I grew up in a family who were not Christians, i was constantly being bashed around by my stepfather from the age of 2 years to 10 years old. I was also sexually abused for 3 years by my next door neighbour at the age of 6. I was always being picked on and bashed at school and even high school. I hated life, i had enough. I tried my first suicide attempt at the age of 10 years old and nearly succeeded, put into intensive care from taking an overdose of pills. I was in and out of different high schools and never fitted in, even with people i didn’t fit in. When i was in primary school i started having homosexual thoughts about other men and me and another boy at school started doing homosexual acts. It was not until i got older that i was to do the worst of it. I constantly had a lot of problems growing up tried many times to commit suicide and was put in and out of adolescent psychiatric hospitals.

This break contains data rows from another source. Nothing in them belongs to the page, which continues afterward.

(* ===== verification/Batcher.v ===== *)
(** * The telemetry batcher and sender ([internal/agent/telemetry/batcher.go])

    Frames are collected in a pending batch that is flushed into a bounded
    queue by count, by size, by a timer or at shutdown; a full queue drops
    the batch.  The sender takes batches off the queue and retries each until
    it is committed or rejected for good.  The mutex makes every operation
    atomic, so a history is a sequence of operations.

    The size of a message ([proto.Size]), the batch builder and the clock are
    arguments. *)

From S2P Require Import Prelude GoStrings GoBytes EventModel DataPlane.

Module Batcher.
Import EventModel DataPlane.

Definition defaultBatchSize : Z := 64.
Definition defaultMaxBytes : Z := 256 * 1024.
Definition defaultFlushInterval : Z := 10 ^ 9.
Definition defaultQueueCapacity : Z := 128.

Definition DataPlaneCurrent : string := "sysarmor.dataplane/v1".

Record BatcherStats := MkBatcherStats {
  bs_PendingEvents : Z;
  bs_PendingSignals : Z;
  bs_DroppedBatches : Z;
  bs_DroppedEvents : Z;
  bs_DroppedSignals : Z;
  bs_FlushedBatches : Z;
  bs_FlushedEvents : Z;
  bs_FlushedSignals : Z;
  bs_PendingBytes : Z;
  bs_FlushedByCount : Z;
  bs_FlushedByBytes : Z;
  bs_FlushedByInterval : Z;
  bs_FlushedByShutdown : Z;
  bs_LastFlushReason : string;
  bs_LastError : string;
  bs_Closed : bool
}.

Record Batcher := MkBatcher {
  b_batchSize : Z;
  b_maxBytes : Z;
  b_flushInterval : Z;
  b_capacity : nat;
  b_queue : list DataBatch;
  b_pending : option DataBatch;
  b_bytes : Z;
  b_armed : bool;
  b_closed : bool;
  b_stats : BatcherStats
}.

Definition zero_stats : BatcherStats := MkBatcherStats 0 0 0 0 0 0 0 0 0 0 0 0 0 "" "" false.

Definition NewBatcher (batchSize flushInterval queueCapacity maxBytes : Z) : Batcher :=
  MkBatcher (if (batchSize <=? 0)%Z then defaultBatchSize else batchSize)
    (if (0 <? maxBytes)%Z then maxBytes else defaultMaxBytes)
    (if (flushInterval <=? 0)%Z then defaultFlushInterval else flushInterval)
    (Z.to_nat (if (queueCapacity <=? 0)%Z then defaultQueueCapacity else queueCapacity))
    [] None 0 false false zero_stats.

Definition events_n (batch : DataBatch) : Z := Z.of_nat (length (db_Events batch)).
Definition signals_n (batch : DataBatch) : Z := Z.of_nat (length (db_Signals batch)).

(** ** Statistics *)

Definition count_dropped (batch : DataBatch) (message : string) (s : BatcherStats) : BatcherStats :=
  MkBatcherStats (bs_PendingEvents s) (bs_PendingSignals s) (u64 (bs_DroppedBatches s + 1))
    (u64 (bs_DroppedEvents s + events_n batch)) (u64 (bs_DroppedSignals s + signals_n batch))
    (bs_FlushedBatches s) (bs_FlushedEvents s) (bs_FlushedSignals s) (bs_PendingBytes s)
    (bs_FlushedByCount s) (bs_FlushedByBytes s) (bs_FlushedByInterval s) (bs_FlushedByShutdown s)
    (bs_LastFlushReason s) message (bs_Closed s).

Definition count_flushed (batch : DataBatch) (reason : string) (s : BatcherStats) : BatcherStats :=
  MkBatcherStats (bs_PendingEvents s) (bs_PendingSignals s) (bs_DroppedBatches s)
    (bs_DroppedEvents s) (bs_DroppedSignals s) (u64 (bs_FlushedBatches s + 1))
    (u64 (bs_FlushedEvents s + events_n batch)) (u64 (bs_FlushedSignals s + signals_n batch)) (bs_PendingBytes s)
    (bs_FlushedByCount s) (bs_FlushedByBytes s) (bs_FlushedByInterval s) (bs_FlushedByShutdown s)
    reason "" (bs_Closed s).

Definition set_pending (events signals size : Z) (s : BatcherStats) : BatcherStats :=
  MkBatcherStats events signals (bs_DroppedBatches s)
    (bs_DroppedEvents s) (bs_DroppedSignals s) (bs_FlushedBatches s) (bs_FlushedEvents s) (bs_FlushedSignals s) size
    (bs_FlushedByCount s) (bs_FlushedByBytes s) (bs_FlushedByInterval s) (bs_FlushedByShutdown s)
    (bs_LastFlushReason s) (bs_LastError s) (bs_Closed s).

Definition recordFlushReasonLocked (reason : string) (s : BatcherStats) : BatcherStats :=
  let bump r n := if bool_decide (reason = r) then u64 (n + 1) else n in
  MkBatcherStats (bs_PendingEvents s) (bs_PendingSignals s) (bs_DroppedBatches s)
    (bs_DroppedEvents s) (bs_DroppedSignals s) (bs_FlushedBatches s) (bs_FlushedEvents s) (bs_FlushedSignals s) (bs_PendingBytes s)
    (bump "count" (bs_FlushedByCount s)) (bump "bytes" (bs_FlushedByBytes s))
    (bump "interval" (bs_FlushedByInterval s)) (bump "shutdown" (bs_FlushedByShutdown s))
    (bs_LastFlushReason s) (bs_LastError s) (bs_Closed s).

Definition close_stats (s : BatcherStats) : BatcherStats :=
  MkBatcherStats (bs_PendingEvents s) (bs_PendingSignals s) (bs_DroppedBatches s) (bs_DroppedEvents s) (bs_DroppedSignals s)
    (bs_FlushedBatches s) (bs_FlushedEvents s) (bs_FlushedSignals s) (bs_PendingBytes s) (bs_FlushedByCount s)
    (bs_FlushedByBytes s) (bs_FlushedByInterval s) (bs_FlushedByShutdown s) (bs_LastFlushReason s) (bs_LastError s) true.

(** ** Flushing *)

(** The sequence number of the first frame, or what the header had. *)
Definition first_or {A} (f : A → Z) (l : list A) (old : Z) : Z := match l with [] => old | x :: _ => f x end.
Definition last_or {A} (f : A → Z) (l : list A) (old : Z) : Z := from_option f old (l !! (length l - 1)%nat).

Definition finalizeBatch (now : Z) (batch : DataBatch) : DataBatch :=
  let h := GetHeader batch in
  MkDataBatch (Some (MkBatchHeader
      (if bool_decide (bh_BatchId h = "") then Sprintf_020d now else bh_BatchId h)
      (bh_TenantId h) (bh_AgentId h) (bh_HostId h) (bh_PolicyId h) (bh_PolicyVersion h) (bh_PolicyMode h)
      (first_or ef_Sequence (db_Events batch) (bh_EventSeqStart h)) (last_or ef_Sequence (db_Events batch) (bh_EventSeqEnd h))
      (first_or sf_Sequence (db_Signals batch) (bh_SignalSeqStart h)) (last_or sf_Sequence (db_Signals batch) (bh_SignalSeqEnd h))
      (u32 (events_n batch)) (u32 (signals_n batch))
      (bh_DroppedEventsDelta h) (bh_ParseErrorsDelta h) (bh_CreatedAtUnixNano h) (bh_Labels h)))
    (db_Events batch) (db_Signals batch) DataPlaneCurrent.

Definition stopTimerLocked (b : Batcher) : Batcher :=
  MkBatcher (b_batchSize b) (b_maxBytes b) (b_flushInterval b) (b_capacity b) (b_queue b) (b_pending b) (b_bytes b) false
    (b_closed b) (b_stats b).

Definition flushLocked (now : Z) (reason : string) (b : Batcher) : Batcher :=
  match b_pending b with
  | None => stopTimerLocked b
  | Some pending =>
    if bool_decide (db_Events pending = []) && bool_decide (db_Signals pending = []) then stopTimerLocked b
    else
      let batch := finalizeBatch now pending in
      let full := negb (length (b_queue b) <? b_capacity b)%nat in
      let queue := if full then b_queue b else b_queue b ++ [batch] in
      let stats := if full then count_dropped batch "telemetry batch queue full" (b_stats b)
                   else count_flushed batch reason (b_stats b) in
      MkBatcher (b_batchSize b) (b_maxBytes b) (b_flushInterval b) (b_capacity b) queue None 0 false (b_closed b)
        (set_pending 0 0 0 (recordFlushReasonLocked reason stats))
  end.

Definition Flush := flushLocked.

Definition Reconfigure (now maxItems maxBytes flushInterval : Z) (b : Batcher) : Batcher :=
  let b := flushLocked now "policy" b in
  MkBatcher maxItems maxBytes flushInterval (b_capacity b) (b_queue b) (b_pending b) (b_bytes b) (b_armed b)
    (b_closed b) (b_stats b).

Definition CloseAndFlush (now : Z) (reason : string) (b : Batcher) : Batcher :=
  if b_closed b then b
  else
    let b := flushLocked now reason b in
    MkBatcher (b_batchSize b) (b_maxBytes b) (b_flushInterval b) (b_capacity b) (b_queue b) (b_pending b) (b_bytes b)
      (b_armed b) true (close_stats (b_stats b)).

(** A receive from the channel [Batches()]. *)
Definition receive (b : Batcher) : option (DataBatch * Batcher) :=
  match b_queue b with
  | [] => None
  | batch :: queue => Some (batch, MkBatcher (b_batchSize b) (b_maxBytes b) (b_flushInterval b) (b_capacity b) queue
                                     (b_pending b) (b_bytes b) (b_armed b) (b_closed b) (b_stats b))
  end.

(** ** Adding *)

Section add.
Variable size : DataBatch → Z.
Variable newBatch : Z → DataBatch.

Definition append_frames (pending batch : DataBatch) : DataBatch :=
  MkDataBatch (db_Header pending) (db_Events pending ++ db_Events batch) (db_Signals pending ++ db_Signals batch)
    (db_SchemaVersion pending).

Definition set_stats (s : BatcherStats) (b : Batcher) : Batcher :=
  MkBatcher (b_batchSize b) (b_maxBytes b) (b_flushInterval b) (b_capacity b) (b_queue b) (b_pending b) (b_bytes b) (b_armed b)
    (b_closed b) s.

Definition Add (now : Z) (batch : DataBatch) (b : Batcher) : Batcher :=
  if b_closed b then set_stats (count_dropped batch "telemetry batcher closed" (b_stats b)) b
  else
    let pending := match b_pending b with Some p => p | None => newBatch now end in
    let armed := match b_pending b with Some _ => b_armed b | None => true end in
    let pending := append_frames pending batch in
    let bytes := (b_bytes b + size batch)%Z in
    let b := MkBatcher (b_batchSize b) (b_maxBytes b) (b_flushInterval b) (b_capacity b) (b_queue b) (Some pending) bytes armed
      (b_closed b) (set_pending (events_n pending) (signals_n pending) (u64 bytes) (b_stats b)) in
    if (b_batchSize b <=? events_n pending + signals_n pending)%Z then flushLocked now "count" b
    else if (b_maxBytes b <=? bytes)%Z then flushLocked now "bytes" b
    else b.
End add.

(** [Stats]: the counters with the state of the queue. *)
Definition Stats (b : Batcher) : BatcherStats * Z * Z * Z :=
  let s := b_stats b in
  let s := match b_pending b with
           | Some p => set_pending (events_n p) (signals_n p) (u64 (b_bytes b)) s
           | None => s
           end in
  (s, Z.of_nat (length (b_queue b)), Z.of_nat (b_capacity b), u64 (b_maxBytes b)).

(** ** The sender *)

Record SenderStats := MkSenderStats {
  ss_SentBatches : Z;
  ss_SentEvents : Z;
  ss_SentSignals : Z;
  ss_RejectedBatches : Z;
  ss_RetriedBatches : Z;
  ss_LastError : string;
  ss_Drained : bool
}.

Definition recordSent (batch : DataBatch) (s : SenderStats) : SenderStats :=
  MkSenderStats (u64 (ss_SentBatches s + 1)) (u64 (ss_SentEvents s + events_n batch)) (u64 (ss_SentSignals s + signals_n batch))
    (ss_RejectedBatches s) (ss_RetriedBatches s) "" (ss_Drained s).
Definition recordDrained (s : SenderStats) : SenderStats :=
  MkSenderStats (ss_SentBatches s) (ss_SentEvents s) (ss_SentSignals s) (ss_RejectedBatches s) (ss_RetriedBatches s)
    (ss_LastError s) true.
Definition recordRejected (message : string) (s : SenderStats) : SenderStats :=
  MkSenderStats (ss_SentBatches s) (ss_SentEvents s) (ss_SentSignals s) (u64 (ss_RejectedBatches s + 1)) (ss_RetriedBatches s)
    message (ss_Drained s).
Definition recordRetry (message : string) (s : SenderStats) : SenderStats :=
  MkSenderStats (ss_SentBatches s) (ss_SentEvents s) (ss_SentSignals s) (ss_RejectedBatches s) (u64 (ss_RetriedBatches s + 1))
    message (ss_Drained s).

(** What a call of the appender returns: an error, an acknowledgement, or both. *)
Record SendReply := MkSendReply { sr_err : option string; sr_ack : option DataAck }.

Definition retry_message (r : SendReply) : string :=
  let message := match sr_err r with Some e => e | None => "missing data ack" end in
  match sr_ack r with
  | Some ack => if bool_decide (ack_Message ack = "") then message else ack_Message ack
  | None => message
  end.

(** The pause before the next attempt, in nanoseconds. *)
Definition retry_delay (backoff : Z) (r : SendReply) : Z :=
  match sr_ack r with
  | Some ack => if (0 <? ack_RetryAfterMs ack)%Z then i64 (ack_RetryAfterMs ack * 10 ^ 6) else backoff
  | None => backoff
  end.

Inductive send_outcome := Sent | Rejected | Cancelled.

(** The loop of [sendWithRetry]: the [k]-th attempt gets [replies k], and the
    context is cancelled during the pause after [waits] further attempts. *)
Fixpoint send_loop (waits : nat) (replies : nat → SendReply) (k : nat) (batch : DataBatch) (backoff maxBackoff : Z)
    (s : SenderStats) (delays : list Z) : send_outcome * SenderStats * list Z :=
  let r := replies k in
  if bool_decide (sr_err r = None) && AckCommitted (sr_ack r) then (Sent, recordSent batch s, delays)
  else if AckTerminalRejected (sr_ack r)
  then (Rejected, recordRejected (from_option ack_Message "" (sr_ack r)) s, delays)
  else
    let s := recordRetry (retry_message r) s in
    let delays := delays ++ [retry_delay backoff r] in
    match waits with
    | O => (Cancelled, s, delays)
    | S waits' =>
      let next := i64 (backoff * 2) in
      send_loop waits' replies (S k) batch (if (maxBackoff <? next)%Z then maxBackoff else next) maxBackoff s delays
    end.

Definition sendWithRetry (retryInitial retryMax : Z) (waits : nat) (replies : nat → SendReply) (batch : DataBatch)
    (s : SenderStats) : send_outcome * SenderStats * list Z :=
  let backoff := if (retryInitial <=? 0)%Z then (10 ^ 9)%Z else retryInitial in
  let maxBackoff := if (retryMax <=? 0)%Z then (30 * 10 ^ 9)%Z else retryMax in
  send_loop waits replies 0 batch backoff maxBackoff s [].
End Batcher.
Lemma lane_inv_add now batch b offered received :
  lane_inv b offered received → lane_inv (Add size newBatch now batch b) (offered ++ [batch]) received.
Proof.
  intros [H1 H2 H3]. unfold Add. destruct (b_closed b) eqn:Ec.
  - split; cbn [b_stats set_stats]; change (kept (set_stats ?s b) received) with (kept b received).
    + rewrite lane_of_snoc. by apply sublist_inserts_r.
    + rewrite lane_count_dropped, H2, u64_plus, lane_of_snoc, length_app. f_equal. lia.
    + by rewrite lane_dropped_flushed.
  - set (p := match b_pending b with Some p => p | None => newBatch now end).
    set (b1 := MkBatcher _ _ _ _ _ (Some (append_frames p batch)) _ _ _ _).
    assert (lane_inv b1 (offered ++ [batch]) received) as Hb1.
    { assert (kept b1 received = kept b received ++ frames L batch) as Hk.
      { unfold kept, pending_frames, b1. cbn [b_queue b_pending from_option]. rewrite lane_append, <- app_assoc. f_equal. f_equal.
        unfold p. destruct (b_pending b); [done|]. apply newBatch_empty. }
      split.
      - rewrite Hk, lane_of_snoc. by apply sublist_app.
      - rewrite Hk, lane_of_snoc, !length_app. unfold b1. cbn [b_stats].
        rewrite (proj1 (lane_other L _ _ _ "" _)), H2. f_equal. lia.
      - unfold b1. cbn [b_stats b_queue]. by rewrite (proj1 (proj2 (lane_other L _ _ _ "" _))). }
    destruct (_ <=? _)%Z; [by apply lane_inv_flush|]. destruct (_ <=? _)%Z; [by apply lane_inv_flush|done].
Qed.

I turned to drugs and alcohol and was made ward of the state at 13 years old. My family did not really love me or even try to help me through all my rough patches. As i was growing up i was constantly fantasising about men and would often go places and do a lot of homosexual acts. My life was going into the wrong places. I felt i was under satan’s command, actually i was!!! I was always depressed and would often try to kill myself and would often cut my arms and wrists to let the pain out i was always feeling inside. I hated myself, i hated the world and my family. I had a strong feeling there had to be more to life a higher power. I met my fiancée and now have been together for 7 years and have 2 beautiful girls.
I become a Christian 2 years ago. I gave my life to Jesus Christ and was filled with the Holy Spirit that now lives within me and boy did it hit me. The Holy Spirit was so powerful that it knock me to the ground from where i was standing and started to speak a different language i have never spoken before, i was speaking in tongues. That was during a alpha weekend, after i finished my alpha course. I felt so much loved and peace, all of my sins were forgiven and i felt the pain disappear. A big burden was lifted off my shoulders.
I am now so glad that Jesus had his hand on my life since the day i was born, because if i was to succeed in one of my suicide attempts, i would have gone to hell for sure, because i was not saved or born again and never repented of my sins. Jesus has now showed my Reverend a vision of me preaching in a church later on in life and that i will be a priest. Praise the Lord for all his love and Glory.